[TASK INSTRUCTIONS] Below are the records; copy each line in them that holds the word "PlMarker".

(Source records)
--- START ---

(** Rewriting the namespace, from the tables just read. *)
Lemma fails_put_sig {A} ns (g : SignalTables → result EngineError SignalTables) (k : SignalTables → M A) :
  (∀ t t', g t = Ok t' → ∀ other, other ≠ ns → same_ns other other t' t) →
  (∀ t, fails_near ns (k t)) →
  fails_near ns (mbind get_sig (λ t, mbind (lift (g t)) (λ t', mbind (put_sig t') (λ _, k t')))).
Proof.
  intros Hg Hk e e' x. unfold mbind, get_sig, lift, put_sig. destruct (g (en_sig e)) as [t'|y] eqn:Eg.
  - intros H. eapply near_trans; [|by eapply Hk]. split; [done|]. by apply Hg.
  - intros [= <- _]. apply near_refl.
Qed.

Lemma store_persona_local t ns p t' other :
  store_persona t ns p = Ok t' → other ≠ ns → same_ns other other t' t.
Proof.
  unfold store_persona, create_local. destruct (st_locals t !! (ns, tt)); [done|]. intros [= <-] Hne.
  split_and!; cbn; intros; try done; by rewrite lookup_insert_ne by congruence.
Qed.

Lemma accept_inner_fails payload persona rel_id service_id peer_onion auth nonce now :
  bundle_local →
  fails_near rel_id (accept_inner (Net := Net) (Rng := Rng) payload persona rel_id service_id peer_onion auth nonce now).
Proof.
  intros Hloc. unfold accept_inner, try_session, try_payload, plift.
  apply fails_quiet; [apply quiet_try_net|intros our_onion].
  apply fails_quiet; [apply quiet_try_net|intros []].
  apply (fails_put_sig rel_id
    (λ t, map_err EPairing (map_err PfSession (store_persona t rel_id persona)))).
  { intros t t' Hs%map_err_Ok%map_err_Ok other Ho. by eapply store_persona_local. }
  intros _. apply fails_quiet; [apply quiet_lift|intros bundle].
  apply fails_quiet; [apply quiet_draw|intros rng].
  intros e e' x. unfold mbind at 1, get_sig.
  pose proof (Hloc (en_sig e) rel_id bundle now rng) as Hb. unfold process_bundle.
  destruct (process_prekey_bundle _ _ _ _ _) as [t r]. cbn [fst] in Hb. unfold mbind at 1, put_sig.
  set (e1 := mkEngine _ _ _ _ _ _ _ _ _). intros H.
  apply (near_trans _ _ e1); [by split|]. revert H.
  match goal with |- ?m e1 = _ → _ => cut (fails_near rel_id m); [by intros Hm; apply Hm|] end.
  apply fails_quiet; [apply quiet_lift|intros []].
  apply fails_quiet; [apply quiet_our_payload|intros ours].
  intros e2 e3 y. unfold mbind, get_db, lift, put_db, mret.
  destruct (insert_relationship _ _ _ _ _ _ _ _ _ _ _ _ _ _ _); [done|]. intros [= <- _]. apply near_refl.
Qed.

Lemma near_cleanup service_id rel_id e e' :
  near rel_id e e' →
  let e'' := (accept_cleanup (Net := Net) (Rng := Rng) service_id rel_id e').1 in
  near rel_id e e'' ∧ ns_empty rel_id (en_sig e'').
Proof.
  intros Hn. unfold accept_cleanup, mbind, call_net. destruct (remove_service _ _) as [net r]. cbn.
  destruct (delete_namespace_spec (en_sig e') rel_id rel_id) as [Hd _]. split; [|exact Hd].
  apply (near_trans _ _ e'); [done|]. split; [done|]. intros o Ho. by apply delete_namespace_spec.
Qed.
(** C5: A frame counts once. Once an envelope other than a CONTACT_CLOSE has
    passed the gates its sequence number is recorded, even when the handling
    then fails. From then on, after any sequence of engine and pairing calls
    and clock moves in which the relationship is not erased, the same frame
    changes neither the store, nor the session, nor the network, and is
    answered with no event, or with the skew error when the moved clock
    refuses its timestamp. (A CONTACT_CLOSE, like a burn, erases the
    relationship and with it these records.) *)
Theorem frame_counts_once rel_id pt env e :
  envelope_decode nfc pt = Ok env → closes env = false →
  is_Some (db_rels (en_db e) !! rel_id) → passes (en_db e) rel_id env = true →
  already_seen (en_db e) rel_id env = false →
  let e1 := (handle_plaintext rel_id pt e).1 in
  has_inbound_seq (en_db e1) rel_id (env_app_seq env) = true
  ∧ ∀ e2, rtc (live_step rel_id) e1 e2 →
      ∃ e3 r, handle_plaintext rel_id pt e2 = (e3, r) ∧ en_db e3 = en_db e2 ∧ en_sig e3 = en_sig e2
        ∧ en_net e3 = en_net e2
        ∧ (r = Ok [] ∨ ∃ x, clamp_sent_at (env_sent_at env) (db_now (en_db e2)) = Err x ∧ r = Err (ESync x)).
Proof.
  intros Hd Hc [row Hr] Hp Hs e1. pose proof (envelope_decoded _ _ _ Hd) as (Hw & _ & _).
  pose proof Hp as [_ Hk]%andb_true_iff.
  assert (Hclamp : ∃ t, clamp_sent_at (env_sent_at env) (db_now (en_db e)) = Ok t)
    by (destruct (clamp_sent_at _ _); [eauto|done]).
  destruct Hclamp as [t Ht].
  assert (He1 : e1 = (take_frame nfc sha256 message_encrypt kill_switch online sender_send remove_service rng_id
    fill_bytes rng_next private_ok public_ok verify_pack sign_pack rel_id row env t e).1).
  { unfold e1. rewrite (handle_passed _ _ _ row) by done. by rewrite Hs, Ht. }
  assert (Hseq : has_inbound_seq (en_db e1) rel_id (env_app_seq env) = true).
  { rewrite He1. apply take_frame_noted; [apply Hw|done]. }
  assert (Hlive : is_Some (db_rels (en_db e1) !! rel_id)).
  { rewrite He1. destruct (runs_take_frame nfc sha256 message_encrypt kill_switch online sender_send remove_service
      rng_id fill_bytes rng_next private_ok public_ok verify_pack sign_pack rel_id row env t ltac:(apply Hw) Hc e) as [Hev _].
    eapply writes_rels; [exact Hev|by exists row]. }
  clearbody e1. split; [done|]. intros e2 H12. unfold has_inbound_seq in Hseq.
  apply bool_decide_eq_true in Hseq.
  assert (is_Some (db_rels (en_db e2) !! rel_id) ∧ (rel_id, as_i64 (env_app_seq env)) ∈ db_inbound_seqs (en_db e2))
    as [Hl2 Hs2].
  { eapply live_steps_seqs; [exact H12|exact Hlive|exact Hseq]. }
  apply (handle_seen rel_id pt env e2); [done..|]. unfold already_seen. apply orb_true_iff. right.
  by apply bool_decide_true.
Qed.
(* ===== verification/Cli.v ===== *)
(** The one-shot commands ([cli/src/main.rs], [cli/src/util.rs] and
    [cli/src/commands/]): a process parses its arguments, opens the store
    with the instance's key unless the lock marker is there, brings the
    transport up when it sends, runs one operation of the engine and exits.
    What goes to the standard error is left out; the exit codes, the standard
    output and the effects on files, store and transport are kept. A path the
    user names may be that of a file of the instance, and a write that fails
    may leave part of its data. *)

From S2P Require Import Prelude Bin RustStr Args Limits Media Hex Payloads WirePolicy StickerDocs Envelope Frame PairingQr Policy RateLimit Ephemeral Ledger Settings Sync Session SignalStores EngineTypes Queue Wipe StickerPending StickerStore Attach Messages Caps Engine StickerEngine Sends Profiles Persona Pairing Burn Writes Inbound Runs PairingFacts EngineWf Vault FfiTypes Ffi FfiFacts OnionKeys TransportTypes FfiTransport Daemon CliOut.

Local Abbreviation t := str_bytes.

(** How a process ends before its command returns a code: [process::exit],
    or a panic of the main task. *)
Inductive Stop := StExit (code : Z) | StPanic.
Definition stop_code (s : Stop) : Z := match s with StExit code => code | StPanic => 101 end.

(** What the commands ask of the transport. *)
Record TorSpec := mkTorSpec { tor_binary_path : bytes; tor_dir : bytes; tor_ports : Z * Z; tor_extra : list bytes }.
Class CliTransport (Net : Type) := {
  set_daemon : Net → TorSpec → Net;
  transport_start : Net → Net * result TransportError unit;
  transport_stop : Net → Net;
  transport_status : Net → TransportStatus;
  (** The transport at each wake of [wait_online] before the deadline, and at
      the first after it. *)
  net_wakes : Net → list Net * Net;
  (** The transport at each change [status] follows until it is stopped. *)
  net_changes : Net → list Net;
}.

(** The file a path names, links and the working directory resolved: the
    instance's database, its key file, its lock marker, or another one. *)
Inductive Place := PlStore | PlDek | PlMarker | PlDisk (file : bytes).

(** What a process finds outside the part of the instance's directory that
    [Cli] keeps: the faults, the clock, the generator, the file a path names,
    what the marker holds, the rest of the directory as a wipe walks it and
    what fails in one, and the environment of the daemon it starts. *)
Record Env := mkEnv {
  env_faults : Faults;
  env_now : Z;
  env_fresh : bytes;
  env_place : bytes → Place;
  env_marker : bytes;
  env_tree : DataDir;
  env_wipe_stops : string → string → option nat;
  env_wipe_fails : string → bool;
  env_schat_tor : option bytes;
  env_nodes : bytes → result TransportError (list NodeDir);
  env_free_ports : option (Z * Z);
}.

(** A database file as bytes: what reading it gives, and the file that holds
    them. *)
Class RawFile `{cipher : !SqlCipher} := { file_raw : DbFile → bytes; raw_file : bytes → DbFile }.

Section Cli.
Context {Net Rng : Type} `{crypto : !PairingCrypto Rng} `{hosting : !Hosting Net} {codecs : ImageCodecs}.
Context `{cipher : !SqlCipher} {raw : RawFile} `{transport : !CliTransport Net}.
Context (nfc : bytes → bytes).
Context (kill_switch online : Net → bool).
Context (sender_send : Net → string → bytes → Net * result TransportError unit).
(** [Display] of a reason. *)
Context (show_detail : Detail → bytes).

Local Abbreviation rng_id := (λ r : Rng, fill_bytes r 16).
Local Abbreviation Engine := (@Engine SignalTables Net Rng).
Local Abbreviation M := (@M SignalTables Net Rng).
Local Notation "'via' f" := (f nfc message_encrypt kill_switch online sender_send rng_id fill_bytes rng_next)
  (at level 10, only parsing).

(** ** The process *)

(** [cl_store] is the database file while no connection has it open, an
    engine comes with the key of its connection, [cl_disk] holds the files
    the user names, [cl_up] says whether the transport has been started and
    not stopped. *)
Record Cli := mkCli {
  cl_files : VaultFiles;
  cl_store : option DbFile;
  cl_open : option (bytes * Engine);
  cl_host : @Host Net Rng;
  cl_up : bool;
  cl_disk : gmap bytes bytes;
  cl_out : list bytes;
}.

Definition Proc (A : Type) : Type := Cli → Cli * result Stop A.
Definition pret {A} (a : A) : Proc A := λ c, (c, Ok a).
Definition pbind {A B} (m : Proc A) (k : A → Proc B) : Proc B := λ c,
  match m c with
  | (c, Ok a) => k a c
  | (c, Err s) => (c, Err s)
  end.
Definition stop {A} (s : Stop) : Proc A := λ c, (c, Err s).
Definition exit {A} (code : Z) : Proc A := stop (StExit code).
Local Notation "'let!' x ':=' m 'in' k" := (pbind m (λ x, k))
  (at level 200, x name, k at level 200, right associativity).
Local Notation "m ;; k" := (pbind m (λ _, k)) (at level 100, k at level 200, right associativity).

Definition println (line : bytes) : Proc unit := λ c,
  (mkCli (cl_files c) (cl_store c) (cl_open c) (cl_host c) (cl_up c) (cl_disk c) (cl_out c ++ [line]), Ok tt).
Definition usage_msg {A} (msg : string) : Proc A := exit 2.
(** [unwrap_or_else(|| usage_msg(..))] *)
Definition needed {A} (o : option A) (msg : string) : Proc A :=
  match o with Some a => pret a | None => usage_msg msg end.
Definition of_usage {A} (r : result UsageError A) : Proc A :=
  match r with Ok a => pret a | Err (Usage msg) => usage_msg msg end.
Definition hex_id (n : Z) (s : bytes) : Proc bytes :=
  match cli_hex_id n s with Some r => of_usage r | None => stop StPanic end.
(** An error printed, and [return 1]. *)
Definition or_exit {E A} (r : result E A) : Proc A :=
  match r with Ok a => pret a | Err _ => exit 1 end.

(** The database file: the statements an open connection has run are in it. *)
Definition stored (c : Cli) : option DbFile :=
  match cl_open c with
  | Some (key, e) => Some (keyed_file key SCHEMA_VERSION (en_db e, en_sig e))
  | None => cl_store c
  end.

Definition fs_content (env : Env) (path : bytes) (c : Cli) : option bytes :=
  match env_place env path with
  | PlStore => file_raw <$> stored c
  | PlDek => vf_dek (cl_files c)
  | PlMarker => if vf_marker (cl_files c) then Some (env_marker env) else None
  | PlDisk file => cl_disk c !! file
  end.
(** Data written over the database file takes the place of what a connection
    has stored; no command runs a statement after it has written a file. *)
Definition fs_set (env : Env) (path data : bytes) (c : Cli) : Cli :=
  match env_place env path with
  | PlStore =>
      mkCli (cl_files c) (Some (raw_file data)) None
        (match cl_open c with Some (_, e) => engine_host e | None => cl_host c end) (cl_up c) (cl_disk c) (cl_out c)
  | PlDek =>
      mkCli (mkVaultFiles (Some data) (vf_marker (cl_files c))) (cl_store c) (cl_open c) (cl_host c) (cl_up c)
        (cl_disk c) (cl_out c)
  | PlMarker =>
      mkCli (mkVaultFiles (vf_dek (cl_files c)) true) (cl_store c) (cl_open c) (cl_host c) (cl_up c) (cl_disk c)
        (cl_out c)
  | PlDisk file =>
      mkCli (cl_files c) (cl_store c) (cl_open c) (cl_host c) (cl_up c) (<[file := data]> (cl_disk c)) (cl_out c)
  end.

Definition fs_read (env : Env) (path : bytes) : Proc bytes := λ c,
  match try_fs (env_faults env) (FsRead path), fs_content env path c with
  | Ok _, Some data => (c, Ok data)
  | _, _ => (c, Err (StExit 1))
  end.
Definition fs_write (env : Env) (path data : bytes) : Proc unit := λ c,
  let '(kept, r) := fs_put (env_faults env) path data in
  (match kept with Some written => fs_set env path written c | None => c end,
   match r with Ok _ => Ok tt | Err _ => Err (StExit 1) end).

(** The transport the process and its engine share. *)
Definition cl_net (c : Cli) : Net :=
  match cl_open c with Some (_, e) => en_net e | None => h_net (cl_host c) end.
Definition put_net (net : Net) (up : bool) (c : Cli) : Cli :=
  match cl_open c with
  | Some (key, e) =>
      mkCli (cl_files c) (cl_store c)
        (Some (key, mkEngine (en_db e) (en_sig e) net (en_rng e) (en_presence e) (en_typing e) (en_pending e)
                      (en_rate e) (en_drops e)))
        (cl_host c) up (cl_disk c) (cl_out c)
  | None =>
      mkCli (cl_files c) (cl_store c) None (mkHost net (h_rng (cl_host c)) (h_drops (cl_host c))) up (cl_disk c)
        (cl_out c)
  end.
Definition stop_net : Proc unit := λ c, (put_net (transport_stop (cl_net c)) false c, Ok tt).

(** A method of the engine; one is open wherever this is called. *)
Definition on_engine {A} (env : Env) (m : M A) : Proc (result EngineError A) := λ c,
  match cl_open c with
  | Some (key, e) =>
      let '(e, r) := m (at_time (env_now env) e) in
      (mkCli (cl_files c) (cl_store c) (Some (key, e)) (cl_host c) (cl_up c) (cl_disk c) (cl_out c), Ok r)
  | None => (c, Err StPanic)
  end.
(** What a function of the store answers. *)
Definition ask {A} (env : Env) (f : Db → SignalTables → A) : Proc A :=
  let! r := on_engine env (λ e, (e, Ok (f (en_db e) (en_sig e)))) in
  or_exit r.
(** What a function of the store leaves in its place. *)
Definition write_db (env : Env) (db : Db) : Proc unit :=
  on_engine env (λ e, (mkEngine db (en_sig e) (en_net e) (en_rng e) (en_presence e) (en_typing e) (en_pending e)
                         (en_rate e) (en_drops e), Ok tt)) ;;
  pret tt.

(** ** [util.rs] *)

Definition tor_binary (env : Env) : bytes := default (t "tor") (env_schat_tor env).

Definition make_daemon (env : Env) (data_dir : bytes) (chutney_nodes : option bytes) : Proc TorSpec :=
  let! extra := match chutney_nodes with
                | Some dir => or_exit (chutney_extra_torrc_lines (env_nodes env dir))
                | None => pret []
                end in
  match env_free_ports env with
  | Some ports => pret (mkTorSpec (tor_binary env) (path_join data_dir (t "tor")) ports extra)
  | None => stop StPanic
  end.

Definition is_online (net : Net) : bool :=
  match ts_tor (transport_status net) with TsOnline => true | _ => false end.
(** The first wake that finds the transport online ends the wait; after the
    deadline one more look decides. *)
Fixpoint wait_loop (wakes : list Net) (late : Net) : Net * bool :=
  match wakes with
  | [] => (late, is_online late)
  | net :: wakes => if is_online net then (net, true) else wait_loop wakes late
  end.
Definition wait_online : Proc bool := λ c,
  let '(wakes, late) := net_wakes (cl_net c) in
  let '(net, ok) := wait_loop (cl_net c :: wakes) late in
  (put_net net (cl_up c) c, Ok ok).

(** [Transport::new], [set_daemon] and [start]. *)
Definition bring_up (env : Env) (a : Args) : Proc (result TransportError unit) :=
  let! spec := make_daemon env (a_data_dir a) (text_of ToChutneyNodes a) in
  λ c, let '(net, r) := transport_start (set_daemon (cl_net c) spec) in (put_net net (is_ok r) c, Ok r).

(** An error of [open_cli_db], [start_engine] and what they call. *)
Inductive CliError :=
| CeLocked
| CeDek (d : Detail)
| CeOpen (e : VaultError)
| CeStart (e : TransportError)
| CeOffline.

Definition open_cli_db (env : Env) : Proc (result CliError unit) := λ c,
  if marker_exists (env_faults env) (cl_files c) then (c, Ok (Err CeLocked))
  else
    match load_or_generate_dek (env_faults env) (env_fresh env) (cl_files c) with
    | (files, Err d) =>
        (mkCli files (cl_store c) (cl_open c) (cl_host c) (cl_up c) (cl_disk c) (cl_out c), Ok (Err (CeDek d)))
    | (files, Ok dek) =>
        match open_store_with_dek (env_faults env) (cl_store c) dek with
        | (file, Err x) =>
            (mkCli files file (cl_open c) (cl_host c) (cl_up c) (cl_disk c) (cl_out c), Ok (Err (CeOpen x)))
        | (file, Ok tables) =>
            (mkCli files file (Some (dek, engine_new tables (cl_host c))) (cl_host c) (cl_up c) (cl_disk c) (cl_out c),
             Ok (Ok tt))
        end
    end.

(** [offline_engine], with the report and the [return 1] of its callers. *)
Definition offline_engine (env : Env) : Proc unit :=
  let! r := open_cli_db env in
  or_exit r.

Definition start_engine (env : Env) (a : Args) : Proc (result CliError unit) :=
  let! r := bring_up env a in
  match r with
  | Err x => pret (Err (CeStart x))
  | Ok _ =>
      let! ok := wait_online in
      if negb ok then stop_net ;; pret (Err CeOffline)
      else
        let! r := open_cli_db env in
        match r with
        | Ok _ => pret (Ok tt)
        | Err x => stop_net ;; pret (Err x)
        end
  end.
Definition start_engine_or_report (env : Env) (a : Args) : Proc unit :=
  let! r := start_engine env a in
  or_exit r.

Definition finish {E} (r : result E bytes) : Proc Z :=
  match r with
  | Ok msg => println msg ;; stop_net ;; pret 0
  | Err _ => stop_net ;; pret 1
  end.
(** The engine's call of an online command, and its end. *)
Definition send_and_finish {A} (env : Env) (m : M A) (msg : A → bytes) : Proc Z :=
  let! r := on_engine env m in
  finish (let* x := r in Ok (msg x)).

(** ** [commands/send.rs], [status.rs] *)

Definition send_frame_cmd (dest : bytes) (record : bytes) (alert : bool) : Proc (result TransportError unit) := λ c,
  let '(net, r) := send_frame kill_switch online sender_send (cl_net c) (bytes_str dest) record alert in
  (put_net net (cl_up c) c, Ok r).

--- END ---

[SOLUTION FOR THIS TASK]
Inductive Place := PlStore | PlDek | PlMarker | PlDisk (file : bytes).
  | PlMarker => if vf_marker (cl_files c) then Some (env_marker env) else None
  | PlMarker =>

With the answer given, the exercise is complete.